Exercise brief
Only one stretch of the records below should be repeated. It starts with the line containing "round_magnitude (m * 2 ^ e) = m * 2 ^ e." and goes on through the line containing "pose proof (round_magnitude_bounds a Ha) as (He &", exactly as written.

[Saved entries]
Lemma round_magnitude_mono a b :
  two53 < a -> a <= b -> round_magnitude a <= round_magnitude b.
Proof.
  intros Ha Hab.
  assert (Hb : two53 < b) by lia.
  pose proof (round_magnitude_bounds a Ha) as (Hea & Hma & Hra).
  pose proof (round_magnitude_bounds b Hb) as (Heb & Hmb & Hrb).
  cbv zeta in *.
  assert (Hle : Z.log2 a <= Z.log2 b) by (apply Z.log2_le_mono; lia).
  destruct (Z.eq_dec (Z.log2 a) (Z.log2 b)) as [Heq|Hne].
  - unfold round_magnitude. rewrite <- Heq.
    set (e := Z.log2 a - 52) in *.
    assert (Hpos : 0 < 2 ^ e) by (apply Z.pow_pos_nonneg; lia).
    pose proof (Z.div_mod a (2 ^ e) ltac:(lia)) as Hda.
    pose proof (Z.mod_pos_bound a (2 ^ e) Hpos) as Hra'.
    pose proof (Z.div_mod b (2 ^ e) ltac:(lia)) as Hdb.
    pose proof (Z.mod_pos_bound b (2 ^ e) Hpos) as Hrb'.
    set (qa := a / 2 ^ e) in *. set (ra := a mod 2 ^ e) in *.
    set (qb := b / 2 ^ e) in *. set (rb := b mod 2 ^ e) in *.
    assert (Hq : qa <= qb) by (apply Z.div_le_mono; lia).
    apply Z.mul_le_mono_nonneg_r; [lia|].
    destruct (Z.eq_dec qa qb) as [Hqq|Hqne].
    + rewrite <- Hqq in *. assert (ra <= rb) by nia.
      destruct (2 * ra <? 2 ^ e) eqn:E1, (2 * rb <? 2 ^ e) eqn:E2;
        try (apply Z.ltb_lt in E1); try (apply Z.ltb_lt in E2);
        try (apply Z.ltb_ge in E1); try (apply Z.ltb_ge in E2);
        try lia;
        destruct (2 ^ e <? 2 * ra) eqn:E3, (2 ^ e <? 2 * rb) eqn:E4;
        try (apply Z.ltb_lt in E3); try (apply Z.ltb_lt in E4);
        try (apply Z.ltb_ge in E3); try (apply Z.ltb_ge in E4);
        try lia; destruct (Z.even qa); lia.
    + assert (qa + 1 <= qb) by lia.
      assert ((if 2 * ra <? 2 ^ e then qa
               else if 2 ^ e <? 2 * ra then qa + 1
               else if Z.even qa then qa else qa + 1) <= qa + 1).
      { destruct (2 * ra <? 2 ^ e); [lia|].
        destruct (2 ^ e <? 2 * ra); [lia|]. destruct (Z.even qa); lia. }
      assert (qb <= (if 2 * rb <? 2 ^ e then qb
               else if 2 ^ e <? 2 * rb then qb + 1
               else if Z.even qb then qb else qb + 1)).
      { destruct (2 * rb <? 2 ^ e); [lia|].
        destruct (2 ^ e <? 2 * rb); [lia|]. destruct (Z.even qb); lia. }
      lia.
  - assert (Hlt : Z.log2 a - 52 + 1 <= Z.log2 b - 52) by lia.
    assert (2 ^ 53 * 2 ^ (Z.log2 a - 52) <= 2 ^ 52 * 2 ^ (Z.log2 b - 52)).
    { replace (2 ^ 53) with (2 ^ 52 * 2 ^ 1) by reflexivity.
      rewrite <- Z.mul_assoc, <- Z.pow_add_r by lia.
      apply Z.mul_le_mono_nonneg_l; [lia|].
      apply Z.pow_le_mono_r; lia. }
    lia.
Qed.

Lemma round_opp z : round (- z) = num_opp (round z).
Proof.
  unfold round. rewrite Z.abs_opp.
  destruct (Z.abs z <=? two53) eqn:E; [reflexivity|].
  apply Z.leb_gt in E.
  destruct (2 ^ 1024 <=? round_magnitude (Z.abs z)).
  - destruct (Z.ltb_spec (- z) 0), (Z.ltb_spec z 0); try reflexivity;
      unfold two53 in E; lia.
  - simpl. f_equal. rewrite Z.sgn_opp. lia.
Qed.

Lemma round_pos z :
  two53 < z ->
  round z = (if 2 ^ 1024 <=? round_magnitude z then PosInf
             else Fin (round_magnitude z)) /\ two53 <= round_magnitude z.
Proof.
  intros Hz. unfold round.
  assert (Habs : Z.abs z = z) by (unfold two53 in Hz; lia).
  rewrite Habs.
  assert ((z <=? two53) = false) as -> by (apply Z.leb_gt; lia).
  assert ((z <? 0) = false) as -> by (apply Z.ltb_ge; unfold two53 in Hz; lia).
  assert (Z.sgn z = 1) as -> by (unfold two53 in Hz; lia).
  rewrite Z.mul_1_l. split; [reflexivity|].
  pose proof (round_magnitude_bounds z Hz) as (He & Hm & _). cbv zeta in *.
  assert (2 ^ 1 <= 2 ^ (Z.log2 z - 52)) by (apply Z.pow_le_mono_r; lia).
  unfold two53. change (2 ^ 1) with 2 in *. change (2 ^ 52) with 4503599627370496 in *.
  lia.
Qed.

Lemma round_mono a b : a <= b -> num_leb (round a) (round b) = true.
Proof.
  assert (Hpos : forall a b, 0 <= a -> a <= b ->
            num_leb (round a) (round b) = true).
  { clear. intros a b Ha Hab.
    destruct (Z.le_gt_cases a two53) as [Has|Hal].
    - assert (round a = Fin a) as ->.
      { unfold round. assert ((Z.abs a <=? two53) = true) as ->; [|reflexivity].
        apply Z.leb_le. lia. }
      destruct (Z.le_gt_cases b two53) as [Hbs|Hbl].
      + assert (round b = Fin b) as ->.
        { unfold round.
          assert ((Z.abs b <=? two53) = true) as ->; [|reflexivity].
          apply Z.leb_le. lia. }
        simpl. apply Z.leb_le. lia.
      + destruct (round_pos b Hbl) as [-> Hge].
        destruct (2 ^ 1024 <=? round_magnitude b); simpl; [reflexivity|].
        apply Z.leb_le. lia.
    - destruct (round_pos a Hal) as [-> _].
      assert (Hbl : two53 < b) by lia.
      destruct (round_pos b Hbl) as [-> _].
      pose proof (round_magnitude_mono a b Hal Hab) as Hm.
      destruct (2 ^ 1024 <=? round_magnitude a) eqn:E1,
               (2 ^ 1024 <=? round_magnitude b) eqn:E2; simpl;
        try reflexivity.
      + apply Z.leb_le in E1. apply Z.leb_gt in E2. lia.
      + apply Z.leb_le. lia. }
  assert (Hopp : forall x y, num_leb x y = num_leb (num_opp y) (num_opp x)).
  { clear. intros [x| | |] [y| | |]; simpl; try reflexivity.
    destruct (Z.leb_spec x y), (Z.leb_spec (- y) (- x)); try reflexivity; lia. }
  intros Hab.
  destruct (Z.le_gt_cases 0 a) as [Ha|Ha].
  - apply Hpos; assumption.
  - destruct (Z.le_gt_cases 0 b) as [Hb|Hb].
    +       assert (H1 : num_leb (round a) (round 0) = true).
      { rewrite Hopp. rewrite <- !round_opp. apply Hpos; lia. }
      assert (H2 : num_leb (round 0) (round b) = true) by (apply Hpos; lia).
      change (round 0) with (Fin 0) in *.
      destruct (round a) as [x| | |], (round b) as [y| | |]; simpl in *;
        try reflexivity; try discriminate.
      apply Z.leb_le in H1, H2. apply Z.leb_le. lia.
    + rewrite Hopp, <- !round_opp. apply Hpos; lia.
Qed.

Lemma round_small z : Z.abs z <= two53 -> round z = Fin z.
Proof.
  intros H. unfold round.
  assert ((Z.abs z <=? two53) = true) as -> by (apply Z.leb_le; exact H).
  reflexivity.
Qed.

Lemma round_magnitude_fixed m e :
  2 ^ 52 <= m <= 2 ^ 53 -> 0 <= e ->
  round_magnitude (m * 2 ^ e) = m * 2 ^ e.
Proof.
  intros Hm He.
  assert (Hp : 0 < 2 ^ e) by (apply Z.pow_pos_nonneg; lia).
  destruct (Z.eq_dec m (2 ^ 53)) as [->|Hne].
  - unfold round_magnitude.
    rewrite <- Z.pow_add_r by lia.
    rewrite Z.log2_pow2 by lia.
    replace (53 + e - 52) with (e + 1) by lia.
    replace (2 ^ (53 + e)) with (2 ^ 52 * 2 ^ (e + 1))
      by (rewrite <- Z.pow_add_r by lia; f_equal; lia).
    assert (0 < 2 ^ (e + 1)) by (apply Z.pow_pos_nonneg; lia).
    rewrite Z.div_mul, Z.mod_mul by lia.
    assert ((2 * 0 <? 2 ^ (e + 1)) = true) as -> by (apply Z.ltb_lt; lia).
    reflexivity.
  - unfold round_magnitude.
    assert (Hlog : Z.log2 m = 52).
    { apply Z.log2_unique; [lia|]. change (2 ^ Z.succ 52) with (2 ^ 53). lia. }
    rewrite Z.log2_mul_pow2 by lia. rewrite Hlog.
    replace (e + 52 - 52) with e by lia.
    rewrite Z.div_mul, Z.mod_mul by lia.
    assert ((2 * 0 <? 2 ^ e) = true) as -> by (apply Z.ltb_lt; lia).
    reflexivity.
Qed.

Lemma round_magnitude_shape a :
  two53 < a ->
  exists m e, 2 ^ 52 <= m <= 2 ^ 53 /\ 1 <= e /\ round_magnitude a = m * 2 ^ e.
Proof.
  intros Ha.
  pose proof (round_magnitude_bounds a Ha) as (He & Hm & Hr). cbv zeta in *.
  unfold round_magnitude in *.
  set (e := Z.log2 a - 52) in *.
  assert (Hp : 0 < 2 ^ e) by (apply Z.pow_pos_nonneg; lia).
  eexists _, e. split; [|split; [exact He | reflexivity]].
  nia.
Qed.

Lemma round_is_double z : is_double (round z).
Proof.
  assert (Hpos : forall z, 0 <= z -> is_double (round z)).
  { clear. intros z Hz.
    destruct (Z.le_gt_cases z two53) as [Hs|Hl].
    - rewrite round_small by lia. simpl. apply round_small. lia.
    - destruct (round_pos z Hl) as [-> Hge].
      destruct (2 ^ 1024 <=? round_magnitude z) eqn:E; [exact I|].
      apply Z.leb_gt in E. simpl.
      destruct (Z.eq_dec (round_magnitude z) two53) as [->|Hne];
        [reflexivity|].
      assert (Hl' : two53 < round_magnitude z) by lia.
      destruct (round_pos _ Hl') as [-> _].
      destruct (round_magnitude_shape z Hl) as (m & e & Hm & He & Heq).
      rewrite Heq in *.
      rewrite round_magnitude_fixed by lia.
      assert ((2 ^ 1024 <=? m * 2 ^ e) = false) as ->
        by (apply Z.leb_gt; exact E).
      reflexivity. }
  destruct (Z.le_gt_cases 0 z) as [Hz|Hz]; [apply Hpos; exact Hz|].
  replace z with (- - z) by lia. rewrite round_opp.
  specialize (Hpos (- z) ltac:(lia)).
  destruct (round (- z)) as [x| | |]; simpl in *; try exact I.
  rewrite round_opp, Hpos. reflexivity.
Qed.

(** Rounding at work: 2^53 + 1 lies half way between two doubles and goes
    to the even one, as 2^53 + 3 does; the largest double is 2^1024 - 2^971,
    and from half a step above it on the result is infinite. *)
Lemma round_examples :
  round (two53 + 1) = Fin two53 /\
  round (two53 + 2) = Fin (two53 + 2) /\
  round (two53 + 3) = Fin (two53 + 4) /\
  round (- two53 - 1) = Fin (- two53) /\
  round (2 ^ 1024 - 2 ^ 971) = Fin (2 ^ 1024 - 2 ^ 971) /\
  round (2 ^ 1024 - 2 ^ 970 - 1) = Fin (2 ^ 1024 - 2 ^ 971) /\
  round (2 ^ 1024 - 2 ^ 970) = PosInf /\
  num_add (Fin (2 ^ 1023)) (Fin (2 ^ 1023)) = PosInf /\
  num_add PosInf (Fin (- 1)) = PosInf.
Proof. repeat split; vm_compute; reflexivity. Qed.

Lemma num_le_Fin x y : num_le (Fin x) (Fin y) <-> x <= y.
Proof. unfold num_le. simpl. apply Z.leb_le. Qed.

Lemma num_le_refl a : a <> NaN -> num_le a a.
Proof.
  destruct a; intros H; try reflexivity; [|contradiction].
  apply num_le_Fin. lia.
Qed.

Lemma num_le_trans a b c : num_le a b -> num_le b c -> num_le a c.
Proof.
  unfold num_le.
  destruct a as [x| | |], b as [y| | |], c as [z| | |]; simpl;
    try reflexivity; try discriminate.
  rewrite !Z.leb_le. lia.
Qed.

Answer box
  round_magnitude (m * 2 ^ e) = m * 2 ^ e.
Proof.
  intros Hm He.
  assert (Hp : 0 < 2 ^ e) by (apply Z.pow_pos_nonneg; lia).
  destruct (Z.eq_dec m (2 ^ 53)) as [->|Hne].
  - unfold round_magnitude.
    rewrite <- Z.pow_add_r by lia.
    rewrite Z.log2_pow2 by lia.
    replace (53 + e - 52) with (e + 1) by lia.
    replace (2 ^ (53 + e)) with (2 ^ 52 * 2 ^ (e + 1))
      by (rewrite <- Z.pow_add_r by lia; f_equal; lia).
    assert (0 < 2 ^ (e + 1)) by (apply Z.pow_pos_nonneg; lia).
    rewrite Z.div_mul, Z.mod_mul by lia.
    assert ((2 * 0 <? 2 ^ (e + 1)) = true) as -> by (apply Z.ltb_lt; lia).
    reflexivity.
  - unfold round_magnitude.
    assert (Hlog : Z.log2 m = 52).
    { apply Z.log2_unique; [lia|]. change (2 ^ Z.succ 52) with (2 ^ 53). lia. }
    rewrite Z.log2_mul_pow2 by lia. rewrite Hlog.
    replace (e + 52 - 52) with e by lia.
    rewrite Z.div_mul, Z.mod_mul by lia.
    assert ((2 * 0 <? 2 ^ e) = true) as -> by (apply Z.ltb_lt; lia).
    reflexivity.
Qed.

Lemma round_magnitude_shape a :
  two53 < a ->
  exists m e, 2 ^ 52 <= m <= 2 ^ 53 /\ 1 <= e /\ round_magnitude a = m * 2 ^ e.
Proof.
  intros Ha.
  pose proof (round_magnitude_bounds a Ha) as (He & Hm & Hr). cbv zeta in *.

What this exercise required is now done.